(** Only the first occurrence of a type in a composite name is replaced. *)
Theorem second_occurrence_kept :
  replaceType {["t_contract(A)12" := "t_contract(A)1001"]} [("t_contract(A)12", "t_contract(A)1001")]
    "t_mapping(t_contract(A)12,t_contract(A)12)" = "t_mapping(t_contract(A)1001,t_contract(A)12)".
Proof. vm_compute. reflexivity. Qed.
○ ○ ○ ○ ○ ○ ○
All of the material is to be given again exactly.

(** Only the first occurrence of a type in a composite name is replaced. *)
Theorem second_occurrence_kept :
  replaceType {["t_contract(A)12" := "t_contract(A)1001"]} [("t_contract(A)12", "t_contract(A)1001")]
    "t_mapping(t_contract(A)12,t_contract(A)12)" = "t_mapping(t_contract(A)1001,t_contract(A)12)".
Proof. vm_compute. reflexivity. Qed.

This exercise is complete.